* [Problem description] Your task is to set down the line containing "- rewrite lookup_insert_ne by" and every later line of the entries, word for word, including the last.

* [Listed records]
(* ===== verification/Launch.v ===== *)
(** * Launching the commands of a job

    The parts of [exec_job] that [Project 1/yash/src/exec.c] and
    [Project 2/yashd/server/src/exec.c] share: the loop that forks the commands
    into one process group, and the pipe between two commands.  The child's code
    is a parameter. *)

From S2P Require Import Prelude CString YashTypes Parse Posix JobTable Redirect.
From stdpp Require Import base tactics list gmap strings.
From Stdlib Require Import Ascii ZArith Lia Sorted.

Section launch.
Context {E X : Type} `{Env}.
Implicit Types (w : world E X) (j : job_t E).

(** [fork()] in a process of group [g], with the child's run recorded next to
    its pid. *)
Definition fork (g : Z) (child : M proc child_end) : M (world E X) (option positive) :=
  w ← get;
  match e_fork (w_log w) with
  | None => emit (EvFork None None);; mret None
  | Some p =>
      match child (Proc (w_fds w) (w_sigs w) g []) with
      | Done img => emit (EvFork (Some p) (Some img));; mret (Some p)
      | Undef => undef
      | NoFuel => λ _, NoFuel
      end
  end.

(** The loop over the commands, from index [i], with [n] of them left: fork,
    record the pid, put the child into the group of the first one. *)
Fixpoint fork_loop (g : Z) (child : job_t E → nat → Z → M proc child_end)
    (failed : M (world E X) unit) (n i : nat) j (pg : Z) : M (world E X) (job_t E * Z) :=
  match n with
  | O => mret (j, pg)
  | S n' =>
      r ← fork g (child j i pg);
      match r with
      | None => failed;; mret (j, pg)
      | Some p =>
          let pg' := if bool_decide (pg = 0)%Z then Zpos p else pg in
          emit (EvSetpgid (Zpos p) pg');;
          fork_loop g child failed n' (S i)
            (set_nlive (nlive j + 1) (upd_cmd i (set_pid (Zpos p)) j)) pg'
      end
  end.

End launch.

(** ** What the loop does *)

Section assign.
Context {E : Type}.
Implicit Types (j : job_t E).

(** The job after the commands from index [i] on have been given their pids. *)
Fixpoint assign_pids (i : nat) (ps : list positive) j : job_t E :=
  match ps with
  | [] => j
  | p :: ps' =>
      assign_pids (S i) ps' (set_nlive (nlive j + 1) (upd_cmd i (set_pid (Zpos p)) j))
  end.

(** The process group of a job whose first [lead] is known or still 0. *)
Definition leader (lead : Z) (ps : list positive) : Z :=
  match ps with
  | [] => lead
  | p :: _ => if bool_decide (lead = 0)%Z then Zpos p else lead
  end.

(** A recorded pid changes nothing else. *)
Lemma set_pid_wf self i p j :
  job_wf self j → job_wf self (upd_cmd i (set_pid p) j).
Proof.
  intros [Hb Hbn Hc Hcn Hn Hlen Hcs Hne].
  assert (Htake : ∀ P : cmd_t → Prop, (∀ c, P c → P (set_pid p c)) →
            Forall P (take (ncmds j) (cmds j)) →
            Forall P (take (ncmds j) (alter (set_pid p) i (cmds j)))).
  { intros P HP. rewrite !Forall_lookup. intros Hf k c Hk.
    apply lookup_take_Some in Hk as [Hk Hkn].
    destruct (decide (i = k)) as [->|Hik].
    - rewrite list_lookup_alter_eq in Hk. apply fmap_Some in Hk as (c0 & Hc0 & ->).
      apply HP. apply (Hf k). by rewrite lookup_take_lt.
    - rewrite list_lookup_alter_ne in Hk by done. apply (Hf k). by rewrite lookup_take_lt. }
  split; cbn [upd_cmd set_cmds buf cmdline ncmds cmds]; try done.
  - by rewrite length_alter.
  - apply Htake; [|done]. by intros c [].
  - by apply Htake.
Qed.

Lemma abs_set_pid i p j arr :
  abs_cmd arr <$> cmds (upd_cmd i (set_pid p) j) = abs_cmd arr <$> cmds j.
Proof.
  cbn [upd_cmd set_cmds cmds]. generalize (cmds j). intros l. revert i.
  induction l as [|x l IH]; intros [|i]; try done.
  change (alter (set_pid p) (S i) (x :: l)) with (x :: alter (set_pid p) i l).
  by rewrite !fmap_cons, IH.
Qed.

(** What assigning pids keeps and what it records. *)
Lemma assign_pids_wf self i ps j : job_wf self j → job_wf self (assign_pids i ps j).
Proof.
  revert i j. induction ps as [|p ps IH]; intros i j Hj; [done|].
  apply IH, wf_set_nlive, set_pid_wf. done.
Qed.

Lemma assign_pids_same i ps j :
  let j' := assign_pids i ps j in
  nlive j' = (nlive j + Z.of_nat (length ps))%Z ∧
  (jid j', pgid j', state j', background j', ncmds j', infd j', next j')
  = (jid j, pgid j, state j, background j, ncmds j, infd j, next j) ∧
  cmdline j' = cmdline j ∧ buf j' = buf j ∧
  (∀ arr, abs_cmd arr <$> cmds j' = abs_cmd arr <$> cmds j).
Proof.
  revert i j. induction ps as [|p ps IH]; intros i j; simpl.
  { split_and!; try done. lia. }
  destruct (IH (S i) (set_nlive (nlive j + 1) (upd_cmd i (set_pid (Zpos p)) j)))
    as (Hn & Hs & Hc & Hb & Ha).
  split_and!; [rewrite Hn; cbn; lia|rewrite Hs; done|done|done|].
  intros arr. rewrite Ha. apply (abs_set_pid i (Zpos p) j arr).
Qed.

Lemma assign_pids_abs i ps j : abs_job (assign_pids i ps j) = abs_job j.
Proof.
  destruct (assign_pids_same i ps j) as (_ & Hs & _ & Hb & Ha). simplify_eq.
  unfold abs_job. rewrite !fmap_take, Ha, Hb. congruence.
Qed.

Lemma leader_pos ps : ps ≠ [] → (0 < leader 0 ps)%Z.
Proof. destruct ps; [done|]. unfold leader. rewrite bool_decide_true by done. lia. Qed.

End assign.

(** The events of launching the commands [cs] from index [i] on, newest first,
    when the successful forks return [ps]; [child] is what the child of a command
    becomes, [failed] the events of a failed fork. *)
Fixpoint launched (child : scmd → nat → Z → child_end * proc) (failed : history)
    (i : nat) (lead : Z) (cs : list scmd) (ps : list positive) : history :=
  match cs, ps with
  | [], _ => []
  | _ :: _, [] => failed ++ [EvFork None None]
  | c :: cs', p :: ps' =>
      let lead' := leader lead ps in
      launched child failed (S i) lead' cs' ps'
      ++ [EvSetpgid (Zpos p) lead'; EvFork (Some p) (Some (child c i lead))]
  end.

(** An event that neither signals nor waits for a process. *)
Definition passive (e : event) : Prop :=
  match e with EvKill _ _ | EvWait _ _ _ => False | _ => True end.

(** [started_only ps evs]: the events start the processes [ps] and neither signal
    nor wait for any process. *)
Definition started_only (ps : list positive) (evs : history) : Prop :=
  Forall passive evs ∧ ∀ p, p ∈ ps → ∃ img, EvFork (Some p) (Some img) ∈ evs.

Lemma started_only_app ps evs1 evs2 :
  started_only ps evs2 → Forall passive evs1 → started_only ps (evs1 ++ evs2).
Proof.
  intros [Hp Hf] H1. split; [by apply Forall_app|]. intros p Hin.
  destruct (Hf p Hin) as [img Hi]. exists img. apply elem_of_app. by right.
Qed.

Lemma launched_only child failed i lead cs ps :
  Forall passive failed → length ps ≤ length cs →
  started_only ps (launched child failed i lead cs ps).
Proof.
  intros Hfail. revert i lead ps. induction cs as [|c cs IH]; intros i lead ps Hle.
  { destruct ps; [|simpl in Hle; lia]. split; [constructor|]. by intros p ?%elem_of_nil. }
  destruct ps as [|p ps]; cbn [launched].
  { split; [|by intros p ?%elem_of_nil]. apply Forall_app. split; [done|]. by repeat constructor. }
  destruct (IH (S i) (leader lead (p :: ps)) ps) as [Hp Hf]; [simpl in Hle; lia|]. split.
  - apply Forall_app. split; [done|]. by repeat constructor.
  - intros q [->|Hq]%elem_of_cons.
    + exists (child c i lead). set_solver.
    + destruct (Hf q Hq) as [img Hi]. exists img. apply elem_of_app. by left.
Qed.

Section forks.
Context {E X : Type} `{Env}.
Implicit Types (w : world E X) (j : job_t E).

Lemma fork_run g child w img :
  child (Proc (w_fds w) (w_sigs w) g []) = Done img →
  fork g child w =
    match e_fork (w_log w) with
    | None => Done (None, with_log (EvFork None None :: w_log w) w)
    | Some p => Done (Some p, with_log (EvFork (Some p) (Some img) :: w_log w) w)
    end.
Proof.
  intros Hc. unfold fork, mbind, M_bind, get. destruct (e_fork _); [|done]. by rewrite Hc.
Qed.

(** The loop over the commands launches a prefix of them: all, or those before
    the first failed [fork]. *)
Lemma fork_loop_spec g child failed n i j lead w spec flog :
  (∀ j i lead c, job_wf Frame j → i < ncmds j → cmds j !! i = Some c →
     child j i lead (Proc (w_fds w) (w_sigs w) g []) =
     Done (spec (abs_cmd (buf j) c) i lead)) →
  (∀ h, failed (with_log h w) = Done (tt, with_log (flog ++ h) w)) →
  job_wf Frame j → n + i = ncmds j →
  ∃ ps, length ps ≤ n ∧ (0 < n → ps = [] → ∃ h, e_fork h = None) ∧
    fork_loop g child failed n i j lead w =
      Done ((assign_pids i ps j, leader lead ps),
            with_log (launched spec flog i lead (drop i (s_cmds (abs_job j))) ps ++ w_log w) w).
Proof.
  intros Hchild Hfail. revert i j lead w Hchild Hfail.
  induction n as [|n IH]; intros i j lead w Hchild Hfail Hwf Hi.
  { exists []. split; [done|]. split; [lia|]. cbn [fork_loop abs_job s_cmds].
    rewrite drop_ge by (rewrite length_fmap, length_take; lia). by destruct w. }
  destruct (lookup_lt_is_Some_2 (cmds j) i) as [c Hc].
  { rewrite (wf_cmds_len _ _ Hwf). pose proof (wf_ncmds _ _ Hwf). lia. }
  assert (Hdrop : drop i (s_cmds (abs_job j)) =
                  abs_cmd (buf j) c :: drop (S i) (s_cmds (abs_job j))).
  { cbn [abs_job s_cmds]. apply drop_S. rewrite list_lookup_fmap, lookup_take_lt by lia.
    by rewrite Hc. }
  cbn [fork_loop]. unfold mbind at 1, M_bind at 1.
  rewrite (fork_run g _ w (spec (abs_cmd (buf j) c) i lead))
    by (apply Hchild; [done|lia|done]).
  rewrite Hdrop. destruct (e_fork (w_log w)) as [p|] eqn:He.
  2:{ exists []. split; [simpl; lia|]. split; [by eauto|].
      unfold mbind, M_bind. rewrite Hfail. cbn. by rewrite <- (assoc_L (++)). }
  set (j1 := set_nlive (nlive j + 1) (upd_cmd i (set_pid (Zpos p)) j)).
  unfold mbind at 1, M_bind at 1. cbn [emit modify].
  set (pg' := if bool_decide (lead = 0)%Z then Z.pos p else lead).
  edestruct (IH (S i) j1 pg' (with_log
    (EvSetpgid (Z.pos p) pg' :: EvFork (Some p) (Some (spec (abs_cmd (buf j) c) i lead)) :: w_log w) w))
    as (ps & Hps & _ & Hrun); [exact Hchild|exact Hfail|by apply wf_set_nlive, set_pid_wf|cbn; lia|].
  assert (Habs : abs_job j1 = abs_job j) by apply (assign_pids_abs i [p] j).
  exists (p :: ps). split; [simpl; lia|]. split; [done|]. rewrite Habs in Hrun.
  cbn [assign_pids launched]. rewrite <- !(assoc_L (++)). cbn [app].
  assert (Hlead : leader pg' ps = pg').
  { unfold leader, pg'. destruct ps; [done|].
    by rewrite (bool_decide_false (_ = 0)%Z) by (case_bool_decide; lia). }
  change (leader lead (p :: ps)) with pg'. rewrite Hlead in Hrun. exact Hrun.
Qed.

End forks.

(** ** The pipe between two commands *)

(** The standard descriptors of the shell are open. *)
Definition std_open (t : fdtab) : Prop :=
  is_Some (t !! STDIN_FILENO) ∧ is_Some (t !! STDOUT_FILENO) ∧ is_Some (t !! STDERR_FILENO).

Definition with_pipe (fds : option (Z * Z)) (id : option nat) (t : fdtab) : fdtab :=
  match fds, id with
  | Some (r, wr), Some k => <[wr := OPipeW k]> (<[r := OPipeR k]> t)
  | _, _ => t
  end.

(** What [pipe] guarantees about its two descriptors. *)
Definition pipe_ok (fds : option (Z * Z)) (id : option nat) (t : fdtab) : Prop :=
  match fds, id with
  | Some (r, wr), Some _ =>
      (2 < r)%Z ∧ (2 < wr)%Z ∧ r ≠ wr ∧ t !! r = None ∧ t !! wr = None
  | None, None => True
  | _, _ => False
  end.


Section pipe.
Context {E X : Type} `{Env}.
Implicit Types (w : world E X).

Lemma pipe_run w :
  std_open (w_fds w) →
  (e_pipe (w_log w) = false ∧ pipe w = Done (None, with_log (EvPipe None :: w_log w) w)) ∨
  ∃ fds, pipe_ok (Some fds) (Some (w_pipes w)) (w_fds w) ∧
    pipe w = Done (Some fds, with_log (EvPipe (Some fds) :: w_log w)
      (with_pipes (S (w_pipes w))
         (with_fds (with_pipe (Some fds) (Some (w_pipes w)) (w_fds w)) w))).
Proof.
  intros (H0 & H1 & H2). unfold pipe, mbind, M_bind, get. cbn.
  destruct (e_pipe (w_log w)) eqn:He; [right|by left].
  set (r := lowest_fd (w_fds w)). set (t1 := <[r := _]> (w_fds w)).
  exists (r, lowest_fd t1). split; [|done].
  assert (Hr : (2 < r)%Z) by by apply lowest_fd_above.
  assert (Hr0 : w_fds w !! r = None) by apply lowest_fd_free.
  assert (Ht1 : ∀ i, (i < r)%Z → t1 !! i = w_fds w !! i).
  { intros i Hi. subst t1. by rewrite lookup_insert_ne by lia. }
  assert (Hw : (2 < lowest_fd t1)%Z).
  { apply lowest_fd_above; rewrite Ht1 by lia; done. }
  pose proof (lowest_fd_free t1) as Hw0.
  assert (Hne : r ≠ lowest_fd t1).
  { intros Heq. rewrite <- Heq in Hw0. subst t1. by rewrite lookup_insert_eq in Hw0. }
  cbn. split_and!; try done. subst t1. by rewrite lookup_insert_ne in Hw0.
Qed.

Lemma close_pipe_restores fds id (t : fdtab) :
  pipe_ok fds id t →
  match fds with
  | Some (r, wr) => fd_close wr (fd_close r (with_pipe fds id t))
  | None => with_pipe fds id t
  end = t.
Proof.
  destruct fds as [[r wr]|], id as [k|]; try done. intros (_ & _ & Hne & Hr & Hw).
  unfold with_pipe, fd_close.
  by rewrite (delete_insert_ne _ r wr), (delete_insert_id t r), delete_insert_id by done.
Qed.

End pipe.

(** ** The child's end of the pipe *)

(** [if (fds[0] != -1) { dup2 ...; close(fds[0]); close(fds[1]); }] in the child
    of command [i]. *)
Definition child_pipe (i : nat) (fds : option (Z * Z)) : M proc unit :=
  match fds with
  | Some (r, wr) =>
      (if bool_decide (i = 0) then c_dup2 wr STDOUT_FILENO
       else c_dup2 r STDIN_FILENO);;
      c_close r;;
      c_close wr
  | None => mret tt
  end.

Section child.
Implicit Types (p : proc) (t : fdtab).

(** The pipe end of command [i] on its standard descriptor, both ends closed. *)
Definition pipe_side (i : nat) (fds : option (Z * Z)) t : fdtab :=
  match fds with
  | Some (r, wr) =>
      let t' := match fd_dup2 (if bool_decide (i = 0) then wr else r)
                              (if bool_decide (i = 0) then STDOUT_FILENO else STDIN_FILENO) t with
                | Some t' => t'
                | None => t
                end in
      fd_close wr (fd_close r t')
  | None => t
  end.

Lemma child_pipe_run i fds p : child_pipe i fds p = Done (tt, on_fds (pipe_side i fds) p).
Proof.
  destruct fds as [[r wr]|]; [|by destruct p]. destruct p as [t s g e].
  unfold child_pipe, pipe_side, c_dup2, mbind, M_bind, get, on_fds; cbn.
  case_bool_decide; cbn; by destruct (fd_dup2 _ _ t).
Qed.

(** With the three standard descriptors open, the pipe ends are above them, and
    a child's table is that of the shell with one standard descriptor moved. *)
Definition piped (i : nat) (id : option nat) t : fdtab :=
  match id with
  | None => t
  | Some k => if bool_decide (i = 0) then <[STDOUT_FILENO := OPipeW k]> t
              else <[STDIN_FILENO := OPipeR k]> t
  end.

Lemma pipe_side_piped i fds id t :
  pipe_ok fds id t → pipe_side i fds (with_pipe fds id t) = piped i id t.
Proof.
  destruct fds as [[r wr]|], id as [k|]; try done.
  intros (Hr & Hw & Hne & Hfr & Hfw). unfold pipe_side, with_pipe, piped, fd_dup2, fd_close.
  unfold STDOUT_FILENO, STDIN_FILENO.
  destruct (bool_decide (i = 0)).
  - rewrite lookup_insert_eq. rewrite !(delete_insert_ne _ _ 1%Z) by lia.
    by rewrite (delete_insert_ne _ r wr), (delete_insert_id t r), delete_insert_id by done.
  - rewrite lookup_insert_ne, lookup_insert_eq by done.
    rewrite !(delete_insert_ne _ _ 0%Z) by lia.
    by rewrite (delete_insert_ne _ r wr), (delete_insert_id t r), delete_insert_id by done.
Qed.

Lemma piped_other i id t n : (2 < n)%Z → piped i id t !! n = t !! n.
Proof.
  intros Hn. unfold piped, STDOUT_FILENO, STDIN_FILENO.
  repeat case_match; try done; by rewrite lookup_insert_ne by lia.
Qed.

(** Resetting a list of signals to their default. *)
Definition reset_sigs (l : list signal) (s : sigtab) : sigtab :=
  foldl (λ s x, <[x := SIG_DFL]> s) s l.

Lemma reset_sigs_disp l s x : x ∈ l → disposition (reset_sigs l s) x = SIG_DFL.
Proof.
  unfold disposition, reset_sigs. revert s. induction l as [|y l IH] using rev_ind; intros s.
  { by intros ?%elem_of_nil. }
  rewrite foldl_app. cbn [foldl]. intros Hx. destruct (decide (x = y)) as [->|Hne].
  - by rewrite lookup_insert_eq.
  - rewrite lookup_insert_ne by done. apply IH. set_solver.
Qed.

End child.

* [Result of this exercise]
  - rewrite lookup_insert_ne by done. apply IH. set_solver.
Qed.

End child.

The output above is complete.